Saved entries
━━━
(** X20.  With a period that is zero or negative the loop is never
    entered, whatever the inputs are: when the start goes through, [main]
    panics in the creation of the ticker, after the tabs were updated twice
    and the interface drawn once, and the deferred calls are made. *)
Theorem main_ticker_panic (fl : Flags) (w : World) (paused : bool)
    (inputs : list input) :
  -9223372036854 ≤ flag_period fl ≤ 0 →
  main fl w paused inputs = main fl w paused []
  ∧ ∀ end_ paused' trace,
      main fl w paused inputs = (end_, paused', trace) →
      (∃ code, end_ = Exited code)
      ∨ (∃ p, end_ = Crashed (CrashPanic p))
      ∨ (end_ = Crashed (CrashTicker (1000000 * flag_period fl))
         ∧ paused' = paused
         ∧ ∃ t pid,
             trace = t ++ [SetupUI pid; UpdateTabs; UpdateTabs; UpdateUI;
                           PollEvents]
                       ++ deferred (bool_decide (flag_cpu_profile fl ≠ ""))).
Proof.
  intros Hperiod.
  assert (tickerDuration (flag_period fl) = 1000000 * flag_period fl) as Hexact
    by (apply tickerDuration_exact; lia).
  assert (tickerDuration (flag_period fl) ≤ 0) as Hd by lia.
  split.
  - unfold main, runSession.
    repeat case_match; try done; by apply runUI_no_loop.
  - intros end_ paused' trace Hmain.
    main_cases Hmain;
      try (apply runUI_inv in Hmain as (calls & -> & _ & Hend));
      try (injection Hmain as <- <- <-);
      try (by left; eauto); try (by right; left; eauto);
      (destruct end_ as [| |[p|d|e]|];
         [destruct Hend; lia
         |left; by eauto
         |done
         |destruct Hend as (-> & _ & -> & ->)
         |destruct Hend; lia
         |lia]);
      right; right; rewrite Hexact; (split; [done|]); (split; [done|]);
      rewrite ?bool_decide_true, ?bool_decide_false by done;
      do 2 eexists; reflexivity.
Qed.



Lemma main_returns_by_quit_witness :
  main sampleFlags sampleWorld false [Tick; keyEvent "q"; Tick]
  = (Returned, false,
     [SetupUI 4; UpdateTabs; UpdateTabs; UpdateUI; PollEvents;
      NewTicker 500000000; UpdateTabs; UpdateUI; CloseUI])
  ∧ (∃ e, UI e ∈ [Tick; keyEvent "q"; Tick] ∧ (ID e = "q" ∨ ID e = "<C-c>"))
  ∧ 0 < tickerDuration 500
  ∧ ∃ t, [SetupUI 4; UpdateTabs; UpdateTabs; UpdateUI; PollEvents;
          NewTicker 500000000; UpdateTabs; UpdateUI; CloseUI]
         = t ++ deferred false.
Proof.
  split; [reflexivity|].
  exact (main_returns_by_quit sampleFlags sampleWorld false false
           [Tick; keyEvent "q"; Tick] _ eq_refl).
Defined.

Lemma main_ticker_panic_witness :
  let fl := {| flag_pid := 7; flag_search := ""; flag_period := 0;
               flag_record := ""; flag_replay := ""; flag_cpu_profile := "" |} in
  main fl sampleWorld false [Tick; keyEvent "q"]
  = (Crashed (CrashTicker 0), false,
     [SetupUI 7; UpdateTabs; UpdateTabs; UpdateUI; PollEvents; CloseUI]).
Proof.
  intros fl.
  destruct (main_ticker_panic fl sampleWorld false [Tick; keyEvent "q"])
    as [Hsame _]; [simpl; lia|].
  rewrite Hsame. reflexivity.
Defined.

(** * Instances of the further properties *)

Lemma parseNetlink_outcome_witness :
  @parseNetlink SpecHelpers.env "/proc/net/netlink" netlinkLine "netlink"
  = Returns
      ({| Proto := "netlink"; Type_ := 0; TypeString := "";
          Groups := "00000110"; Path := ""; State := 0; StateString := "";
          SrcIP := []; SrcPort := 0; DstIP := []; DstPort := 0;
          UserId := 0; INode := 27854 |}, None).
Proof.
  apply (@parseNetlink_outcome SpecHelpers.env "/proc/net/netlink" netlinkLine
           "netlink" "00000110" "27854");
    [vm_compute; lia | reflexivity | reflexivity].
Defined.

Lemma decoded_record_shape_witness :
  ∃ e, @parseLine SpecHelpers.env "/proc/net/unix" unixLine "unix"
       = Returns (e, None)
       ∧ Proto e = "unix" ∧ SrcIP e = [] ∧ UserId e = 0.
Proof.
  eexists. split; [reflexivity|].
  destruct (@decoded_record_shape SpecHelpers.env "/proc/net/unix" unixLine
              "unix" _ eq_refl) as (Hproto & _).
  split; [exact Hproto|]. split; reflexivity.
Defined.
━━━
Lines from the one containing "Returns (e, None)" through the final line of the entries above are to be output exactly; omit all others.

       = Returns (e, None)
       ∧ Proto e = "unix" ∧ SrcIP e = [] ∧ UserId e = 0.
Proof.
  eexists. split; [reflexivity|].
  destruct (@decoded_record_shape SpecHelpers.env "/proc/net/unix" unixLine
              "unix" _ eq_refl) as (Hproto & _).
  split; [exact Hproto|]. split; reflexivity.
Defined.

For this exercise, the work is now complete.